== WHAT TO PRODUCE ==
Your output should be each line from the material below that has the word "unfold".

+++++

(** A leader that is awake wakes a node. *)
Lemma wake_step p tgt b' :
  is_awake (places b t) = 1 → is_awake p = 1 → counts_up (places b t) p → isLeader t = true →
  place_ok t p →
  (∀ ns i, i < pkgs → wakes (moved b t p ns) i = if decide (i = tgt) then S (returned b t) else wakes b i) →
  (tgt < pkgs ∧ b' = set_parentsense tgt (sense b t) b ∨ pkgs <= tgt ∧ b' = b) →
  inv (goto t p b').
Proof.
  intros Haw Haw' Hc Hl Hp Hwk Hb'.
  assert (∀ q, is_awake q = 1 → has_arrived q = 1 ∧ has_collected q = 1 ∧ q ≠ Reset) as Hq by (by intros []).
  destruct (Hq _ Haw) as (A1 & A2 & _), (Hq _ Haw') as (B1 & B2 & B3).
  assert (∀ ns u, arrivals (moved b t p ns) u = arrivals b u) as Ea.
  { intros ns u. destruct (decide (u = t)) as [->|Hut]; [|by apply (moved_arrivals b t p ns Hc)].
    unfold arrivals, moved. cbn [places returned]. rewrite fn_lookup_insert. lia. }
  assert (∀ ns i, collections (moved b t p ns) i = collections b i) as Ec.
  { intros ns i. destruct (decide (leader i = t)) as [El|Hn]; [|by apply (moved_collections b t p ns Hc)].
    unfold collections, moved. cbn [places returned]. rewrite El, fn_lookup_insert. lia. }
  assert (goto t p b' = moved b t p (nodes b')) as ->.
  { destruct Hb' as [[_ ->]|[_ ->]]; done. }
  assert (∀ i, parentpointer (nodes b' i) = parentpointer (nodes b i) ∧ childpointers (nodes b' i) = childpointers (nodes b i) ∧
    havechild (nodes b' i) = havechild (nodes b i) ∧ childnotready (nodes b' i) = childnotready (nodes b i)) as Hf.
  { destruct Hb' as [[_ ->]|[_ ->]]; [|done]. intros i. cbn [nodes set_parentsense put_node].
    destruct (decide (i = tgt)) as [->|?]; [by rewrite fn_lookup_insert|by rewrite fn_lookup_insert_ne]. }
  apply (inv_moved b t p _ Hb Hc).
  - intros i _. destruct (Hf i) as (? & ? & ? & _). done.
  - intros i Hi. rewrite (proj2 (proj2 (proj2 (Hf i)))), (i_count _ Hb i Hi). do 2 f_equal. apply filter_same. intros u _. by rewrite Ea, Ec.
  - intros u Hu Hu0. rewrite Ea, Ec. by apply (i_below _ Hb).
  - intros i Hi. rewrite Hwk by done. destruct Hb' as [[Htg ->]|[Htg ->]].
    + cbn [nodes set_parentsense put_node]. case_decide as Ei.
      * subst i. rewrite fn_lookup_insert. cbn [parentsense]. by apply (i_sense _ Hb).
      * rewrite fn_lookup_insert_ne by done. by apply (i_psense _ Hb).
    + rewrite decide_False by lia. by apply (i_psense _ Hb).
  - intros Hn. pose proof (i_awake _ Hb t Ht Hn) as Ha. etrans; [|by apply (moved_wakes b t p _ Hc)]. lia.
  - done.
  - done.
Qed.

Lemma wakes_moved p ns i :
  isLeader t = true → i < pkgs →
  wakes (moved b t p ns) i =
    if decide (i = 0) then (if decide (t = 0) then returned b t + has_woken_self p else wakes b i)
    else if decide ((i - 1) / 2 = socket t) then returned b t + (if Nat.odd i then has_woken0 else has_woken1) p
    else wakes b i.
Proof.
  intros Hl Hi. apply leader_spec in Hl. unfold wakes, moved. cbn [places returned].
  destruct (Nat.eqb_spec i 0) as [->|Hi0]; [rewrite (decide_True (P := 0 = 0)) by done|rewrite (decide_False (P := i = 0)) by done].
  - case_decide as E; [rewrite E, fn_lookup_insert; done|by rewrite fn_lookup_insert_ne].
  - assert ((i - 1) / 2 <= i - 1) by (apply Nat.Div0.div_le_upper_bound; lia).
    destruct (tl_leader ((i - 1) / 2) ltac:(lia)) as [_ Hs]. case_decide as E.
    + rewrite E, Hl, fn_lookup_insert. done.
    + rewrite fn_lookup_insert_ne; [done|]. intros El. apply E. by rewrite El, Hs.
Qed.

Lemma half_odd i s : i ≠ 0 → (i - 1) / 2 = s → i = if Nat.odd i then 2 * s + 1 else 2 * s + 2.
Proof.
  intros Hi Hs. pose proof (Nat.div_mod (i - 1) 2 ltac:(lia)) as Hd. rewrite Hs in Hd.
  pose proof (Nat.mod_upper_bound (i - 1) 2 ltac:(lia)). destruct (Nat.odd i) eqn:E.
  - apply Nat.odd_spec in E as [k Hk]. lia.
  - assert (Nat.even i = true) as [k Hk]%Nat.even_spec by (by rewrite <-Nat.negb_odd, E). lia.
Qed.
Lemma half_of i s : (i = 2 * s + 1 ∨ i = 2 * s + 2) → (i - 1) / 2 = s.
Proof.
  intros [->| ->]; symmetry; [apply (Nat.div_unique _ 2 _ 0)|apply (Nat.div_unique _ 2 _ 1)]; lia.
Qed.
Lemma extract_numbers_limited_ok lim t :
  Forall (λ run : str, lim = 0 ∨ length run ≤ lim)%nat
    (findall_class any_digit t) →
  extract_numbers_limited lim t = Ok (extract_numbers t).
Proof.
  intros Hruns. unfold extract_numbers_limited, extract_numbers.
  apply ints_limited_ok. rewrite findall_digits_to_western.
  apply Forall_fmap. eapply Forall_impl; [exact Hruns|].
  intros run Hrun. cbn. change to_western_numerals with (to_system Western).
  by rewrite to_system_length.
Qed.

Lemma extract_numbers_limited_raise lim t :
  Exists (λ run : str, lim ≠ 0 ∧ lim < length run)%nat
    (findall_class any_digit t) →
  extract_numbers_limited lim t = Raise ValueError.
Proof.
  intros Hruns. unfold extract_numbers_limited.
  apply ints_limited_raise. rewrite findall_digits_to_western.
  apply Exists_fmap. eapply Exists_impl; [exact Hruns|].
  intros run Hrun. cbn. change to_western_numerals with (to_system Western).
  by rewrite to_system_length.
Qed.

(** X9: under a digit limit [lim] of the interpreter (0 for none), a
    non-empty text made only of digits, of one system or mixed, is one run:
    when the limit is off or the text has at most [lim] characters the
    result is the one number with the base-10 value of its digit values;
    when the text is longer than the limit the call raises ValueError. *)
Theorem extract_numbers_limited_digit_run (lim : nat) (t : str) (vs : list Z) :
  t ≠ [] → mapM digit_value t = Some vs →
  ((lim = 0 ∨ length t ≤ lim)%nat →
     extract_numbers_limited lim t = Ok [decimal vs])
  ∧ ((lim ≠ 0 ∧ lim < length t)%nat →
       extract_numbers_limited lim t = Raise ValueError).
Proof.
  intros Hne Hvs.
  assert (findall_class any_digit t = [t]) as Hrun.
  { unfold findall_class. rewrite findall_class_all.
    - by destruct t.
    - apply mapM_Some in Hvs. eapply Forall2_Forall_l; [exact Hvs|].
      apply Forall_true. intros v c Hc.
      apply digit_value_to_western in Hc as [Hc _].
      by rewrite western_digit_to_western in Hc. }
  split; intros Hlim.
  - rewrite extract_numbers_limited_ok by (rewrite Hrun; by constructor).
    by rewrite (extract_numbers_digit_run t vs).
  - apply extract_numbers_limited_raise. rewrite Hrun. by constructor.
Qed.

Lemma extract_numbers_limited_digit_run_witness :
  extract_numbers_limited DEFAULT_MAX_STR_DIGITS [1632%N; 49%N; 1778%N; 1635%N]
  = Ok [123]
  ∧ extract_numbers_limited 3 [1632%N; 49%N; 1778%N; 1635%N]
    = Raise ValueError.
Proof.
  destruct (extract_numbers_limited_digit_run DEFAULT_MAX_STR_DIGITS
              [1632%N; 49%N; 1778%N; 1635%N] [0; 1; 2; 3])
    as [Hok _]; [discriminate|reflexivity|].
  destruct (extract_numbers_limited_digit_run 3
              [1632%N; 49%N; 1778%N; 1635%N] [0; 1; 2; 3])
    as [_ Hraise]; [discriminate|reflexivity|].
  split.
  - apply Hok. right. apply (bool_decide_unpack _). vm_compute. exact I.
  - apply Hraise. split; [discriminate|].
    apply (bool_decide_unpack _). vm_compute. exact I.
Defined.

(** X21: the length check of [int] is the only difference between the call
    under a digit limit [lim] and the numbers extracted without the check:
    when every digit run of the text has at most [lim] characters, or the
    limit is off, or the whole text has at most [lim] characters, the call
    returns exactly those numbers; when some digit run is longer than the
    limit, the call raises ValueError. *)
Theorem extract_numbers_limited_agrees (lim : nat) (t : str) :
  (Forall (λ run : str, lim = 0 ∨ length run ≤ lim)%nat
     (findall_class any_digit t) →
   extract_numbers_limited lim t = Ok (extract_numbers t))
  ∧ ((lim = 0 ∨ length t ≤ lim)%nat →
     extract_numbers_limited lim t = Ok (extract_numbers t))
  ∧ (Exists (λ run : str, lim ≠ 0 ∧ lim < length run)%nat
       (findall_class any_digit t) →
     extract_numbers_limited lim t = Raise ValueError).
Proof.
  split; [apply extract_numbers_limited_ok|].
  split; [|apply extract_numbers_limited_raise].
  intros Hlim. apply extract_numbers_limited_ok, Forall_forall.
  intros run Hrun. apply findall_class_run_length in Hrun. cbn in Hrun. lia.
Qed.

Lemma extract_numbers_limited_agrees_witness :
  extract_numbers_limited DEFAULT_MAX_STR_DIGITS
    [1633%N; 1634%N; 32%N; 49%N; 53%N]
  = Ok (extract_numbers [1633%N; 1634%N; 32%N; 49%N; 53%N])
  ∧ extract_numbers_limited 1 [1633%N; 1634%N; 32%N; 49%N; 53%N]
    = Raise ValueError.
Proof.
  destruct (extract_numbers_limited_agrees DEFAULT_MAX_STR_DIGITS
              [1633%N; 1634%N; 32%N; 49%N; 53%N]) as (_ & Hok & _).
  destruct (extract_numbers_limited_agrees 1
              [1633%N; 1634%N; 32%N; 49%N; 53%N]) as (_ & _ & Hraise).
  split.
  - apply Hok. right. apply (bool_decide_unpack _). vm_compute. exact I.
  - apply Hraise. apply (bool_decide_unpack _). vm_compute. exact I.
Defined.

(** ** Encoding *)

Lemma forallb_seqZ (P : Z → bool) lo len n :
  forallb P (seqZ lo len) = true → lo ≤ n < lo + len → P n = true.
Proof.
  intros Hall Hn. rewrite forallb_forall in Hall. apply Hall.
  apply list_elem_of_In, elem_of_seqZ. lia.
Qed.

(** X10: the under-1000 helper returns a non-empty text for every n in
    [1, 999] and the empty text for 0; from 1000 on the hundreds lookup is out
    of range and it raises IndexError. *)
Theorem number_under_1000_domain (n : Z) :
  (1 ≤ n ≤ 999 → ∃ w, _number_under_1000 n = Ok w ∧ w ≠ [])
  ∧ (n = 0 → _number_under_1000 n = Ok [])
  ∧ (1000 ≤ n → _number_under_1000 n = Raise IndexError).
Proof.
  split; [|split].
  - intros Hn.
    pose proof (forallb_seqZ
      (λ n, match _number_under_1000 n with Ok (_ :: _) => true | _ => false end)
      1 999 n) as Hcheck.
    cbn beta in Hcheck.
    destruct (_number_under_1000 n) as [[|c w]| |];
      try (discriminate Hcheck; [vm_compute; reflexivity|lia]).
    by eexists.
  - by intros ->.
  - intros Hn. unfold _number_under_1000.
    rewrite (bool_decide_eq_false_2 (n = 0)) by lia.
    assert (append_if (bool_decide (n `div` 100 ≠ 0)) _HUNDREDS
              (n `div` 100) [] = Raise IndexError) as ->; [|done].
    unfold append_if. rewrite bool_decide_eq_true_2 by divmod.
    rewrite list_getitem_beyond; [done|]. cbn. divmod.
Qed.
(** C8: under [matchDocumentStyle] the base is the document's name as it is
    written; this differs from the base of the same policy without a style,
    the file's basename, whenever the two names differ. *)
Theorem C8_matchDocumentStyle_is_identity options policy fileExtension filename docName :
  style policy = Some matchDocumentStyle ->
  expectedFilename options policy fileExtension filename docName =
  (match prefix policy with Some s => s | None => "" end
   ++ docName
   ++ match suffix policy with Some s => s | None => "" end
   ++ match Config.fileExtension options with
      | Some e => extensionString e
      | None => fileExtension
      end)%string
  /\ styledName matchDocumentStyle docName = docName
  /\ (docName <> filename ->
      expectedFilename options policy fileExtension filename docName <>
      expectedFilename options
        {| style := None; suffix := suffix policy; prefix := prefix policy |}
        fileExtension filename docName).
Proof.
  intros Hstyle.
  assert (Hm := expectedFilename_flat options policy fileExtension filename docName).
  assert (Hu := expectedFilename_flat options
                  {| style := None; suffix := suffix policy; prefix := prefix policy |}
                  fileExtension filename docName).
  cbn [style suffix prefix] in Hu. rewrite Hstyle in Hm. cbn [styledName] in Hm.
  split; [exact Hm|split; [reflexivity|]].
  intros Hne Heq. rewrite Hm, Hu in Heq.
  apply append_cancel_l in Heq.
  rewrite <- !append_assoc in Heq.
  apply append_cancel_r in Heq. apply append_cancel_r in Heq.
  exact (Hne Heq).
Qed.

Lemma C8_matchDocumentStyle_is_identity_witness :
  expectedFilename defaultOptions
    {| style := Some matchDocumentStyle; suffix := None; prefix := Some "query." |}
    ".gql" "user_by_id" "User_byID" = "query.User_byID.gql".
Proof.
  exact (proj1 (C8_matchDocumentStyle_is_identity defaultOptions
                  {| style := Some matchDocumentStyle; suffix := None;
                     prefix := Some "query." |}
                  ".gql" "user_by_id" "User_byID" eq_refl)).
Defined.

(** ** The governing definition *)

Lemma find_first {A} (f : A -> bool) (pre : list A) (d : A) (post : list A) :
  Forall (fun x => f x = false) pre -> f d = true ->
  find f (pre ++ d :: post) = Some d.
Proof.
  induction 1 as [|x pre Hx _ IH]; intros Hd; cbn.
  - now rewrite Hd.
  - rewrite Hx. exact (IH Hd).
Qed.

Lemma find_absent {A} (f : A -> bool) (l : list A) :
  Forall (fun x => f x = false) l -> find f l = None.
Proof.
  induction 1 as [|x l Hx _ IH]; cbn; [reflexivity|].
  now rewrite Hx.
Qed.

(** C3: the governing definition is the first operation definition of the
    document when there is one, whatever precedes it (fragments included),
    and the first fragment definition when the document has no operation. *)
Theorem C3_operation_before_fragment (definitions pre post : list DefinitionNode)
  (d : DefinitionNode) :
  definitions = pre ++ d :: post ->
  (isOperation d = true ->
   Forall (fun x => isOperation x = false) pre ->
   node definitions = Some d)
  /\ (isFragment d = true ->
      Forall (fun x => isFragment x = false) pre ->
      Forall (fun x => isOperation x = false) definitions ->
      node definitions = Some d).
Proof.
  intros ->. unfold node, firstOperation, firstFragment. split.
  - intros Hd Hpre.
    now rewrite (find_first isOperation pre d post Hpre Hd).
  - intros Hd Hpre Hnone.
    rewrite (find_absent isOperation _ Hnone).
    exact (find_first isFragment pre d post Hpre Hd).
Qed.

Lemma C3_operation_before_fragment_witness :
  node [FragmentDefinition "UserFields"; OtherDefinition;
        OperationDefinition OpQuery (Some "me");
        OperationDefinition OpMutation (Some "addAlert")]
  = Some (OperationDefinition OpQuery (Some "me"))
  /\ node [OtherDefinition; FragmentDefinition "UserFields"; FragmentDefinition "Other"]
     = Some (FragmentDefinition "UserFields").
Proof.
  split.
  - apply (proj1 (C3_operation_before_fragment _
                    [FragmentDefinition "UserFields"; OtherDefinition]
                    [OperationDefinition OpMutation (Some "addAlert")]
                    (OperationDefinition OpQuery (Some "me")) eq_refl)).
    + reflexivity.
    + repeat constructor.
  - apply (proj2 (C3_operation_before_fragment _
                    [OtherDefinition] [FragmentDefinition "Other"]
                    (FragmentDefinition "UserFields") eq_refl)).
    + reflexivity.
    + repeat constructor.
    + repeat constructor.
Defined.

+++++

== EXERCISE RESULT ==
    unfold arrivals, moved. cbn [places returned]. rewrite fn_lookup_insert. lia. }
    unfold collections, moved. cbn [places returned]. rewrite El, fn_lookup_insert. lia. }
  intros Hl Hi. apply leader_spec in Hl. unfold wakes, moved. cbn [places returned].
  intros Hruns. unfold extract_numbers_limited, extract_numbers.
  intros Hruns. unfold extract_numbers_limited.
  { unfold findall_class. rewrite findall_class_all.
  - intros Hn. unfold _number_under_1000.
    unfold append_if. rewrite bool_decide_eq_true_2 by divmod.
  intros ->. unfold node, firstOperation, firstFragment. split.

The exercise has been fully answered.